As to being realistic about what we should expect, I want to be clear that I do not expect a big bang moment where financial services companies across the country release hundreds of new products. I want to see a sustainable market develop, with products which are designed to meet the demands of customers. These developments will be incremental and are likely to take some time. That is emphasised in the ABI report, which states that it will take a much longer period of time before younger people are encouraged to purchase care products. It also identifies products that could be adapted and brought to market in the short term. It suggests that the first step, the quick wins, would be to adapt existing products such as pension annuities, health insurance and, as my noble friend Lady Gardner said, equity release, to name but a few. The recent announcements made in January by a number of leading firms confirm that the industry is beginning to develop its offer for the market. That is a positive development.

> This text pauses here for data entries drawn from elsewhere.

(* ===== verification/Callout.v ===== *)
(** * Calling an external processor

    The client of an Envoy external processor ([src/internal/envoy/callout.go]):
    the processing modes, the request and the response phase of a session, and
    the header changes a processor may ask for.  The calls of an egress request
    are declared here, all of them, so that a request is one program; sessions
    are told apart by the position of their inspector in the chain.  Deadlines
    are not modelled: a call may fail at any time. *)

From S2P Require Import Prelude GoStrings Regex Names Biscuit NaiveEngine Facts DatalogText Grants Labels HTTPGrants PolicyRules Egress Base64 Tar Effects Http.

Definition DefaultMaxBufferBytes : Z := 2 ^ 20.

(** ** Messages *)

Inductive AppendAction := APPEND_IF_EXISTS_OR_ADD | ADD_IF_ABSENT | OVERWRITE_IF_EXISTS_OR_ADD | OVERWRITE_IF_EXISTS.

Record HeaderValue := { hv_Key : string; hv_Value : string; hv_RawValue : string }.
Record HeaderValueOption := { ho_Header : option HeaderValue; ho_AppendAction : AppendAction }.
Record HeaderMutation := { hm_RemoveHeaders : list string; hm_SetHeaders : list HeaderValueOption }.

Inductive BodyMutation := ClearBody (clear : bool) | Body (b : string) | OtherBody.
Record CommonResponse := { cr_HeaderMutation : option HeaderMutation; cr_BodyMutation : option BodyMutation }.

Record ImmediateResponse := {
  imm_Code : Z;
  imm_Headers : option HeaderMutation;
  imm_Body : string;
  imm_Details : string;
}.

Inductive ResponseKind :=
| RImmediate (i : ImmediateResponse)
| RRequestHeaders (c : option CommonResponse)
| RRequestBody (c : option CommonResponse)
| RResponseHeaders (c : option CommonResponse)
| RResponseBody (c : option CommonResponse)
| ROther.

Record ProcessingResponse := { pr_ModeOverride : option ProcessingMode; pr_Kind : ResponseKind }.

(** What is sent: headers as a list of lower case keys and values, or a body;
    the attributes of the request go with its messages. *)
Inductive ProcessingRequest :=
| PRequestHeaders (attrs : list (string * string)) (headers : list (string * string)) (endOfStream : bool)
| PRequestBody (attrs : list (string * string)) (body : string)
| PResponseHeaders (headers : list (string * string)) (endOfStream : bool)
| PResponseBody (body : string).

(** ** The calls of an egress request *)

Record egressCallerContext := {
  ec_principal : string;
  ec_roles : list string;
  ec_actorNode : string;
  ec_task : string;
  ec_rules : list TaskAuthorizationRule;
}.

(** What goes to the destination: the request and the credential-bearing host it
    is sent to. *)
Record UpstreamRequest := { ur_Target : URL; ur_Request : Request }.

(** The answer of the destination, its body in the pieces it arrives in; [None]
    where the transport fails. *)
Record UpstreamResponse := { us_Status : Z; us_Header : Header; us_Chunks : list string }.

Inductive ecall :=
| CContext                                                        (** the caller, as the node knows it now *)
| CExchange (principal : string) (rules : list TaskAuthorizationRule)  (** the destination's credential *)
| CArmorAuth (service : string)                                   (** the credential of the inspection service *)
| CArmor (url auth field text : string)
| CExtOpen (sess : nat) (cfg : ExtProc)
| CExtSend (sess : nat) (m : ProcessingRequest)
| CExtRecv (sess : nat)
| CExtClose (sess : nat)
| CUpstream (u : UpstreamRequest).

Definition ereply (c : ecall) : Type :=
  match c with
  | CContext => egressCallerContext
  | CExchange _ _ => result string
  | CArmorAuth _ => string
  | CArmor _ _ _ _ => result (Z * string)  (** status and body *)
  | CExtOpen _ _ | CExtSend _ _ => result unit
  | CExtRecv _ => result ProcessingResponse
  | CExtClose _ => unit
  | CUpstream _ => option UpstreamResponse
  end.

Abbreviation egress := (eprog ereply).
Abbreviation ask := (eperform ereply).

(** ** Modes *)

Definition InitialProcessingMode (cfg : ExtProc) : ProcessingMode :=
  match ep_processing_mode cfg with
  | None =>
      {| pm_RequestHeaderMode := HEADER_SEND; pm_ResponseHeaderMode := HEADER_SEND; pm_RequestBodyMode := BODY_NONE;
         pm_ResponseBodyMode := BODY_NONE; pm_RequestTrailerMode := HEADER_SKIP; pm_ResponseTrailerMode := HEADER_SKIP |}
  | Some pm =>
      {| pm_RequestHeaderMode := if bool_decide (pm_RequestHeaderMode pm = HEADER_SKIP) then HEADER_SKIP else HEADER_SEND;
         pm_ResponseHeaderMode := if bool_decide (pm_ResponseHeaderMode pm = HEADER_SKIP) then HEADER_SKIP else HEADER_SEND;
         pm_RequestBodyMode := pm_RequestBodyMode pm; pm_ResponseBodyMode := pm_ResponseBodyMode pm;
         pm_RequestTrailerMode := if bool_decide (pm_RequestTrailerMode pm = HEADER_SEND) then HEADER_SEND else HEADER_SKIP;
         pm_ResponseTrailerMode := if bool_decide (pm_ResponseTrailerMode pm = HEADER_SEND) then HEADER_SEND else HEADER_SKIP |}
  end.

Definition override_header (dst override : HeaderMode) : HeaderMode :=
  if bool_decide (override = HEADER_MODE_DEFAULT) then dst else override.
Definition override_body (dst override : BodyMode) : BodyMode :=
  if bool_decide (override = BODY_NONE) then dst else override.

Definition ApplyModeOverride (dst override : ProcessingMode) : ProcessingMode :=
  {| pm_RequestHeaderMode := override_header (pm_RequestHeaderMode dst) (pm_RequestHeaderMode override);
     pm_ResponseHeaderMode := override_header (pm_ResponseHeaderMode dst) (pm_ResponseHeaderMode override);
     pm_RequestBodyMode := override_body (pm_RequestBodyMode dst) (pm_RequestBodyMode override);
     pm_ResponseBodyMode := override_body (pm_ResponseBodyMode dst) (pm_ResponseBodyMode override);
     pm_RequestTrailerMode := override_header (pm_RequestTrailerMode dst) (pm_RequestTrailerMode override);
     pm_ResponseTrailerMode := override_header (pm_ResponseTrailerMode dst) (pm_ResponseTrailerMode override) |}.

Definition apply_override (cfg : ExtProc) (mode : ProcessingMode) (resp : ProcessingResponse) : ProcessingMode :=
  match pr_ModeOverride resp with
  | Some o => if ep_allow_mode_override cfg then ApplyModeOverride mode o else mode
  | None => mode
  end.

Definition NeedsResponseBuffer (mode : ProcessingMode) : bool :=
  negb (bool_decide (pm_ResponseHeaderMode mode = HEADER_SKIP)) || negb (bool_decide (pm_ResponseBodyMode mode = BODY_NONE)).

Section callout.
Context `{UnicodeCase}.

(** ** Headers *)

Definition IsProtectedEgressHeader (name : string) : bool :=
  let lower := ToLower (TrimSpace name) in
  slices_Contains ["authorization"; "host"; ":authority"; "cookie"] lower ||
  HasPrefix lower "x-mesh-" || HasPrefix lower "x-forwarded-".

Definition apply_remove (h : Header) (rem : string) : Header :=
  if IsProtectedEgressHeader rem then h else Header_Del h rem.

Definition apply_set (h : Header) (opt : HeaderValueOption) : Header :=
  match ho_Header opt with
  | None => h
  | Some hv =>
      let key := TrimSpace (hv_Key hv) in
      if bool_decide (key = "") || HasPrefix key ":" || IsProtectedEgressHeader key then h
      else
        let val := if bool_decide (hv_Value hv = "") then hv_RawValue hv else hv_Value hv in
        match ho_AppendAction opt with
        | ADD_IF_ABSENT => if bool_decide (Header_Get h key = "") then Header_Set h key val else h
        | OVERWRITE_IF_EXISTS => if bool_decide (Header_Get h key = "") then h else Header_Set h key val
        | _ => Header_Set h key val
        end
  end.

Definition ApplySafeHeaderMutations (h : Header) (mut : option HeaderMutation) : Header :=
  match mut with
  | None => h
  | Some mut => foldl apply_set (foldl apply_remove h (hm_RemoveHeaders mut)) (hm_SetHeaders mut)
  end.

Definition proto_header (kv : string * list string) : string * string := (ToLower kv.1, Join kv.2 ", ").

Definition HTTPRequestToProtoHeaders (r : Request) (destName : string) : list (string * string) :=
  [(":method", req_Method r); (":path", RequestURI r); (":authority", destName); (":scheme", "https")] ++
  (proto_header <$> filter (λ kv, IsProtectedEgressHeader kv.1 = false) (map_to_list (req_Header r))).

Definition HTTPResponseToProtoHeaders (status : string) (h : Header) : list (string * string) :=
  (":status", status) :: (proto_header <$> map_to_list h).

(** ** Phases *)

Definition mutated_body (body : string) (bm : option BodyMutation) : string :=
  match bm with
  | Some (ClearBody true) => ""
  | Some (Body b) => b
  | _ => body
  end.

(** The answer to one message: the mode it leaves, and the immediate response or
    the changes it asks for. *)
Definition common_of (kind : ResponseKind) (want : ResponseKind → option (option CommonResponse)) : option CommonResponse :=
  default None (want kind).

Definition is_immediate (resp : ProcessingResponse) : option ImmediateResponse :=
  match pr_Kind resp with RImmediate i => Some i | _ => None end.

Definition apply_common (c : option CommonResponse) (h : Header) (body : string) : Header * string :=
  match c with
  | None => (h, body)
  | Some c => (ApplySafeHeaderMutations h (cr_HeaderMutation c), mutated_body body (cr_BodyMutation c))
  end.

(** One message and its answer; a failure closes the session in the request
    phase. *)
Definition exchange_message (sess : nat) (m : ProcessingRequest) : egress (result ProcessingResponse) :=
  sent ← ask (CExtSend sess m);
  match sent with
  | Err e => mret (Err e)
  | Ok _ => ask (CExtRecv sess)
  end.

Definition close_on_error {A} (sess : nat) (r : result A) : egress (result A) :=
  match r with
  | Err e => ask (CExtClose sess);; mret (Err e)
  | Ok a => mret (Ok a)
  end.

(** What a phase leaves: the headers as changed so far, and the error, or the
    mode of the session with the immediate response or the body. *)
Record Phase := { ph_Header : Header; ph_Out : result (ProcessingMode * option ImmediateResponse * string) }.

(** A message of a phase, when the phase sends it. *)
Definition phase_step (cfg : ExtProc) (sess : nat) (closing : bool) (want : ResponseKind → option (option CommonResponse))
    (m : ProcessingRequest) (mode : ProcessingMode) (h : Header) (body : string) (k : ProcessingMode → Header → string → egress Phase) : egress Phase :=
  r ← exchange_message sess m;
  r ← (if closing then close_on_error sess r else mret r);
  match r with
  | Err e => mret {| ph_Header := h; ph_Out := Err e |}
  | Ok resp =>
      let mode := apply_override cfg mode resp in
      match is_immediate resp with
      | Some imm => mret {| ph_Header := h; ph_Out := Ok (mode, Some imm, body) |}
      | None => let '(h, body) := apply_common (common_of (pr_Kind resp) want) h body in k mode h body
      end
  end.

Definition want_request_headers k := match k with RRequestHeaders c => Some c | _ => None end.
Definition want_request_body k := match k with RRequestBody c => Some c | _ => None end.
Definition want_response_headers k := match k with RResponseHeaders c => Some c | _ => None end.
Definition want_response_body k := match k with RResponseBody c => Some c | _ => None end.

Definition RunRequestPhase (sess : nat) (r : Request) (cfg : ExtProc) (destName reqBody : string) (attrs : list (string * string)) : egress Phase :=
  opened ← ask (CExtOpen sess cfg);
  match opened with
  | Err e => mret {| ph_Header := req_Header r; ph_Out := Err e |}
  | Ok _ =>
      let mode := InitialProcessingMode cfg in
      let body_phase mode h body :=
        if negb (bool_decide (body = "")) && negb (bool_decide (pm_RequestBodyMode mode = BODY_NONE)) then
          phase_step cfg sess true want_request_body (PRequestBody attrs body) mode h body
            (λ mode h body, mret {| ph_Header := h; ph_Out := Ok (mode, None, body) |})
        else mret {| ph_Header := h; ph_Out := Ok (mode, None, body) |} in
      if negb (bool_decide (pm_RequestHeaderMode mode = HEADER_SKIP)) then
        let endOfStream := bool_decide (reqBody = "") || bool_decide (pm_RequestBodyMode mode = BODY_NONE) in
        phase_step cfg sess true want_request_headers (PRequestHeaders attrs (HTTPRequestToProtoHeaders r destName) endOfStream)
          mode (req_Header r) reqBody body_phase
      else body_phase mode (req_Header r) reqBody
  end.

(** The status is rendered by the caller. *)
Definition RunResponsePhase (sess : nat) (cfg : ExtProc) (mode : ProcessingMode) (status : string) (respHeader : Header) (respBody : string) : egress Phase :=
  let body_phase mode h body :=
    if negb (bool_decide (body = "")) && negb (bool_decide (pm_ResponseBodyMode mode = BODY_NONE)) then
      let maxBytes := if (ep_max_buffered_bytes cfg <=? 0)%Z then DefaultMaxBufferBytes else ep_max_buffered_bytes cfg in
      if (maxBytes <? Z.of_nat (len body))%Z then mret {| ph_Header := h; ph_Out := fail "response body exceeds max_buffered_bytes" |}
      else phase_step cfg sess false want_response_body (PResponseBody body) mode h body
             (λ mode h body, mret {| ph_Header := h; ph_Out := Ok (mode, None, body) |})
    else mret {| ph_Header := h; ph_Out := Ok (mode, None, body) |} in
  if negb (bool_decide (pm_ResponseHeaderMode mode = HEADER_SKIP)) then
    let endOfStream := bool_decide (respBody = "") || bool_decide (pm_ResponseBodyMode mode = BODY_NONE) in
    phase_step cfg sess false want_response_headers (PResponseHeaders (HTTPResponseToProtoHeaders status respHeader) endOfStream)
      mode respHeader respBody body_phase
  else body_phase mode respHeader respBody.
End callout.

The noble Baroness, Lady Greengross, and the noble Lord, Lord Hunt, asked about the timetable for the guidance. We will consult on the draft regulations and guidance for the April 2015 reforms in the spring of this year. We intend to consult on the draft regulations and guidance for the April 2016 reforms—that is, the cap on care costs—in the autumn of this year. We have committed to do this to make sure that they get the scrutiny they require and to give local authorities enough lead-in time properly to prepare for implementation.

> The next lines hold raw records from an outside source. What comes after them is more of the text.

(* ===== verification/TlsHello.v ===== *)
(** * TLS ClientHello inspection

    The parser that a TCP tunnel runs on the first bytes of a client
    ([src/internal/tlsinspect/tlsinspect.go]).  Byte slices are strings; a
    reader is the bytes that it will deliver before it fails.  The grammar of
    the messages that are accepted (RFC 8446, section 4.1.2) is [hello] with
    its encoding, and the theorem of the file is that the parser accepts
    exactly the encodings, and reports the name and the extension that they
    carry. *)

From S2P Require Import Prelude GoStrings Regex Names Base64.

Definition RecordTypeHandshake : Z := 0x16.
Definition HandshakeTypeClientHello : Z := 0x01.
Definition ExtServerName : Z := 0x0000.
Definition ExtEncryptedClientHello : Z := 0xfe0d.
Definition MaxRecordBytes : Z := 16384.

Record ClientHello := { ch_RawRecord : string; ch_ServerName : string; ch_HasECH : bool }.

(** [b[i]], for an index in range, and [len(b)]. *)
Definition at_ (b : string) (i : nat) : Z := byte (default "000"%char (String.get i b)).
Definition size (b : string) : Z := Z.of_nat (len b).

(** [b[:n]] and [b[n:]], for [n] in range. *)
Definition upto (n : Z) (b : string) : string := str_take (Z.to_nat n) b.
Definition from_ (n : Z) (b : string) : string := str_drop (Z.to_nat n) b.

(** [binary.BigEndian.Uint16]. *)
Definition Uint16 (b : string) : Z := Z.lor (at_ b 1) (Z.shiftl (at_ b 0) 8).
(* ===== verification/EgressInspect.v ===== *)
(** * Inspected egress requests

    The inspection chain around an egress request
    ([src/internal/node/egress_inspect.go]): Model Armor and external
    processors see the request before the destination's credential is obtained,
    and the buffered response before the caller gets it.  JSON documents and
    gzip are read by the standard library's codecs, which are parameters;
    logging and metrics are left out, and so is a response that switches
    protocols.  [modelArmorBaseURL] is set by tests only and is empty here. *)

From S2P Require Import Prelude GoStrings Regex Names Biscuit NaiveEngine Facts DatalogText Grants Labels HTTPGrants PolicyRules Egress Base64 Tar Token TokenModel Identity Middleware Directory Decimal Effects Http LocalAuth Callout TlsHello SafeDial EgressService.

(** ** Codecs *)

Inductive json :=
| JNull
| JBool (b : bool)
| JNum (n : string)
| JStr (s : string)
| JArr (l : list json)
| JObj (m : list (string * json)).

(** A document as [map[string]any], its keys distinct, and back. *)
Class JSONText := {
  json_Unmarshal : string → option (list (string * json));
  json_Marshal : list (string * json) → result string;
}.

(** What is read of an answer of Model Armor: the match state, and for each filter
    the text it put in place. *)
Record SanitizationResult := { sr_FilterMatchState : string; sr_FilterResults : list (option string) }.
Class ArmorText := { armor_Unmarshal : string → result SanitizationResult }.

(** The stream in a gzip file, and whether it ends in an error; [None] for a bad
    header. *)
Class Gzip := { gunzip : string → option (string * bool) }.

(** [io.ReadAll(io.LimitReader(r, n))] of a stream. *)
Definition read_limited (n : nat) (data : string) (bad : bool) : string * bool :=
  if n <=? len data then (str_take n data, false) else (data, bad).

(** ** The recorder *)

Record boundedResponseRecorder := {
  rec_header : Header;
  rec_body : string;
  rec_code : Z;
  rec_wroteHeader : bool;
  rec_maxBytes : Z;
  rec_overflowed : bool;
}.

Definition newBoundedResponseRecorder (maxBytes : Z) : boundedResponseRecorder :=
  {| rec_header := ∅; rec_body := ""; rec_code := 200; rec_wroteHeader := false;
     rec_maxBytes := if (maxBytes <=? 0)%Z then DefaultMaxBufferBytes else maxBytes; rec_overflowed := false |}.

Definition WriteHeader (r : boundedResponseRecorder) (statusCode : Z) : boundedResponseRecorder :=
  if rec_wroteHeader r then r
  else {| rec_header := rec_header r; rec_body := rec_body r; rec_code := statusCode; rec_wroteHeader := true;
          rec_maxBytes := rec_maxBytes r; rec_overflowed := rec_overflowed r |}.

Definition set_body (r : boundedResponseRecorder) (body : string) (overflowed : bool) : boundedResponseRecorder :=
  {| rec_header := rec_header r; rec_body := body; rec_code := rec_code r; rec_wroteHeader := rec_wroteHeader r;
     rec_maxBytes := rec_maxBytes r; rec_overflowed := overflowed |}.

(** [Write]: whether it succeeds. *)
Definition Write_ (r : boundedResponseRecorder) (p : string) : boundedResponseRecorder * bool :=
  let r := if rec_wroteHeader r then r else WriteHeader r 200 in
  let remaining := (rec_maxBytes r + 1 - Z.of_nat (len (rec_body r)))%Z in
  if (remaining <? Z.of_nat (len p))%Z then
    (set_body r (if (0 <? remaining)%Z then rec_body r +:+ str_take (Z.to_nat remaining) p else rec_body r) true, false)
  else (set_body r (rec_body r +:+ p) (rec_overflowed r), true).

(** The pieces of a body, up to the first that is not taken. *)
Fixpoint copy_body (r : boundedResponseRecorder) (chunks : list string) : boundedResponseRecorder * bool :=
  match chunks with
  | [] => (r, true)
  | p :: chunks => let '(r, ok) := Write_ r p in if ok then copy_body r chunks else (r, false)
  end.

(** ** Text in documents *)

Fixpoint assoc (k : string) (m : list (string * json)) : option json :=
  match m with
  | [] => None
  | (k', v) :: m => if bool_decide (k = k') then Some v else assoc k m
  end.

Definition as_arr (v : option json) : option (list json) := match v with Some (JArr l) => Some l | _ => None end.
Definition as_obj (v : option json) : option (list (string * json)) := match v with Some (JObj m) => Some m | _ => None end.
(** A text that is not empty. *)
Definition as_text (v : option json) : option string :=
  match v with Some (JStr s) => if bool_decide (s = "") then None else Some s | _ => None end.
(* ===== verification/EgressInspectFacts.v ===== *)
(** * What inspection guarantees

    Facts about the programs of [EgressInspect], along every trace of calls and
    replies: that the chain comes first, and what leaves the mesh. *)

From S2P Require Import Prelude GoStrings Regex Names Biscuit NaiveEngine Facts DatalogText Grants Labels HTTPGrants PolicyRules Egress Base64 Tar Token TokenModel Identity Middleware Directory Decimal Effects Http LocalAuth Callout TlsHello SafeDial EgressService EgressInspect.

Abbreviation event := (sigT ereply).

(** ** Traces *)

Lemma app_cons_split {A} (P : A → Prop) (a l1 l2 b : list A) e :
  l1 ++ e :: l2 = a ++ b → P e → Forall (λ x, ¬ P x) a → ∃ l, l1 = a ++ l ∧ b = l ++ e :: l2.
Proof.
  revert l1. induction a as [|x a IH]; intros l1 Heq He Ha; [by exists l1|].
  apply Forall_cons in Ha as [Hx Ha]. destruct l1 as [|y l1]; cbn in Heq; injection Heq as -> Heq; [done|].
  destruct (IH l1 Heq He Ha) as (l & -> & ->). by exists l.
Qed.

(** The next call of a program. *)
Tactic Notation "next_call" hyp(H) "as" simple_intropattern(p) :=
  lazymatch type of H with
  | eruns (mbind ?k (eperform _ ?c)) ?tr ?a => apply (eruns_perform (reply := ereply) c k tr a) in H as p
  | eruns (eperform _ ?c) ?tr ?a => apply (eruns_perform (reply := ereply) c ERet tr a) in H as p
  end.
Tactic Notation "answer" hyp(H) "as" simple_intropattern(p) := apply eruns_ret in H as p.

(** A call that obtains the destination's credential or reaches it. *)
Definition forwards (c : ecall) : Prop := match c with CExchange _ _ | CUpstream _ => True | _ => False end.
Definition is_forward (e : event) : Prop := forwards (projT1 e).

Section facts.
Context `{UC : UnicodeCase, UPr : UnicodePrint, UP : URLParser, AT : AddrText, JT : JSONText, AX : ArmorText, GZ : Gzip, QT : QueryText}.

(** A reply that says no. *)
Definition blocks (e : event) : Prop :=
  let '(existT c r) := e in
  match c return ereply c → Prop with
  | CArmor _ _ _ _ => λ r, ∃ status body t, r = Ok (status, body) ∧ armor_verdict status body = Ok (true, t)
  | CExtRecv _ => λ r, ∃ resp, r = Ok resp ∧ is_Some (is_immediate resp)
  | _ => λ _, False
  end r.

(** A reply that is no verdict. *)
Definition fails (e : event) : Prop :=
  let '(existT c r) := e in
  match c return ereply c → Prop with
  | CArmor _ _ _ _ => λ r, is_ok ('(status, body) ← r; armor_verdict status body) = false
  | CExtOpen _ _ | CExtSend _ _ | CExtRecv _ => λ r, is_ok r = false
  | _ => λ _, False
  end r.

My noble friend Lady Brinton asked how people could obtain information and advice about the adequacy of the products they were being offered. There is a separation of roles here. It should be the role of government to raise the levels of awareness of how care funding works and encourage people to plan and prepare—I have already talked about that—but it should not be for government to recommend or give a gold seal to any financial product. Advice is regulated precisely because whether something works or is appropriate is down to individual circumstances. That is why the noble Lord, Lord Lipsey, emphasised the point around the expertise of SOLLA representatives, for example.
The noble Baroness, Lady Greengross, suggested that the eligibility criteria for deferred payments should be national. Eligibility criteria for deferred payments will be in national regulations to ensure that there is protection for those people who face having to sell their homes in their lifetime to pay for care—that is the minimum offer. Local authorities, however, will have discretion to be more generous than the minimum offer, and we will consult on all the draft regulations and guidance that are to come in next year, as I have mentioned, in the spring of this year.

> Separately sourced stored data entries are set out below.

(** Two registrations of one name under two types that both pass the check before
    either is in the registry: the second takes the place of the first. *)
Example two_types_one_name :
  let a := calc SERVICE_TYPE_MCP 0 in
  let b := calc SERVICE_TYPE_A2A 1 in
  ∃ g, registry_reachable (g, []) ∧ GetTyped g SERVICE_TYPE_MCP "calc" = None ∧ GetTyped g SERVICE_TYPE_A2A "calc" = Some b ∧ rg_torn g = [0] ∧
    is_ok (Register good_env b one_service).1 = false.
Proof.
  intros a b. exists (register_insert b (register_insert a (publish good_env b (publish good_env a NewServiceRegistry)))).
  split_and!; [|by vm_compute..].
  eapply rtc_l; [apply (step_check _ _ a); by vm_compute|]. eapply rtc_l; [apply (step_check _ _ b); by vm_compute|].
  eapply rtc_l; [apply (step_publish good_env _ [PChecked b] [])|]. eapply rtc_l; [apply (step_publish good_env _ [] [PInsert a])|].
  eapply rtc_l; [apply (step_insert _ [PInsert b] [])|]. eapply rtc_l; [apply (step_insert _ [] [])|]. apply rtc_refl.
Qed.

(** A service may be registered under the name "*", and no reader of the directory
    takes its records. *)
Example wildcard_name :
  let svc := {| sv_instance := 0; sv_Type := SERVICE_TYPE_MCP; sv_Name := "*"; sv_egress := None |} in
  is_ok (Register good_env svc NewServiceRegistry).1 = true ∧
  ∀ key, is_ok (ServiceOfRecord "12D3p1" key (serviceTarget svc)) = false.
Proof. split; [by vm_compute|]. intros key. reflexivity. Qed.

#[local] Instance https_urls : URLParser := {| url_Parse s :=
  Ok {| url_Scheme := "https"; url_Host := TrimPrefix s "https://"; url_Hostname := TrimPrefix s "https://"; url_Port := ""; url_Path := "";
        url_has_User := false; url_RawQuery := ""; url_Fragment := "" |} |}.

Definition plain_destination (name secret : string) : EgressDestination :=
  {| eg_name := name; eg_target_url := ""; eg_credential := secret; eg_served_by := ["gateway"]; eg_broker := None; eg_inspectors := [];
     eg_mode := EGRESS_MODE_HTTP; eg_ports := []; eg_preserve_host := false; eg_forward_context := false |}.

Definition assigned_now : list (option EgressDestination) :=
  [Some (plain_destination "api.example.com" ""); Some (plain_destination "other.example.com" "missing"); None].

Lemma one_service_named : named one_service.
Proof.
  intros name svc. unfold one_service. rewrite register_insert_services, publish_services, lookup_insert_Some.
  intros [[<- <-]|[_ Hl]]; [by vm_compute|]. cbn [NewServiceRegistry rg_services] in Hl. by rewrite lookup_empty in Hl.
Qed.

Lemma assigned_now_names : NoDup (assigned_names assigned_now).
Proof. apply (bool_decide_unpack _). by vm_compute. Qed.

(** One of two destinations can be served: the other's credential is not there. *)
Lemma assignments_applied_witness :
  let '(errs, g) := applyEgressAssignments good_env assigned_now one_service in
  served g "api.example.com" = Some (plain_destination "api.example.com" "") ∧ served g "other.example.com" = None ∧ length errs = 1 ∧
  rg_services g !! "calc" = Some (calc SERVICE_TYPE_MCP 0).
Proof.
  destruct (applyEgressAssignments good_env assigned_now one_service) as [errs g] eqn:E.
  destruct (assignments_applied good_env assigned_now one_service errs g one_service_named assigned_now_names E) as (H1 & _ & H3 & H4 & _).
  clear E. split_and!.
  - trans (outcome good_env one_service (plain_destination "api.example.com" "")); [apply (H1 (plain_destination "api.example.com" "")); by left|by vm_compute].
  - trans (outcome good_env one_service (plain_destination "other.example.com" "missing"));
      [apply (H1 (plain_destination "other.example.com" "missing")); right; by left|by vm_compute].
  - rewrite H4. by vm_compute.
  - apply H3; [done|by vm_compute].
Defined.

The noble Lord, Lord Hunt, returned us to the issue of the cap on care costs and suggested that, in reality, people would find themselves paying more. I would not seek to argue with the points that he and the noble Lord, Lord Lipsey, made. It is a difficult issue. We want to extend state support for social care to tens of thousands of people who get little or nothing under the current system and the Care Bill establishes a legal framework to enable this. We would like to be able to set a lower cap, which may well be possible in the future, but we also need to live within the broader economic constraints on public spending that we currently face. It is a matter of finding that balance at the current time. We have committed to reviewing this question every five years to ensure that we continue to get that balance right.
I am optimistic that the financial services industry will step up to the plate and play a role in helping people to plan for their care costs. We will encourage it to do so. Our continuing work with the industry is a key pillar in our efforts to support individuals in the new partnership recommended by the Dilnot commission. There is still a long way to travel but the first stirrings of growth are beginning to show.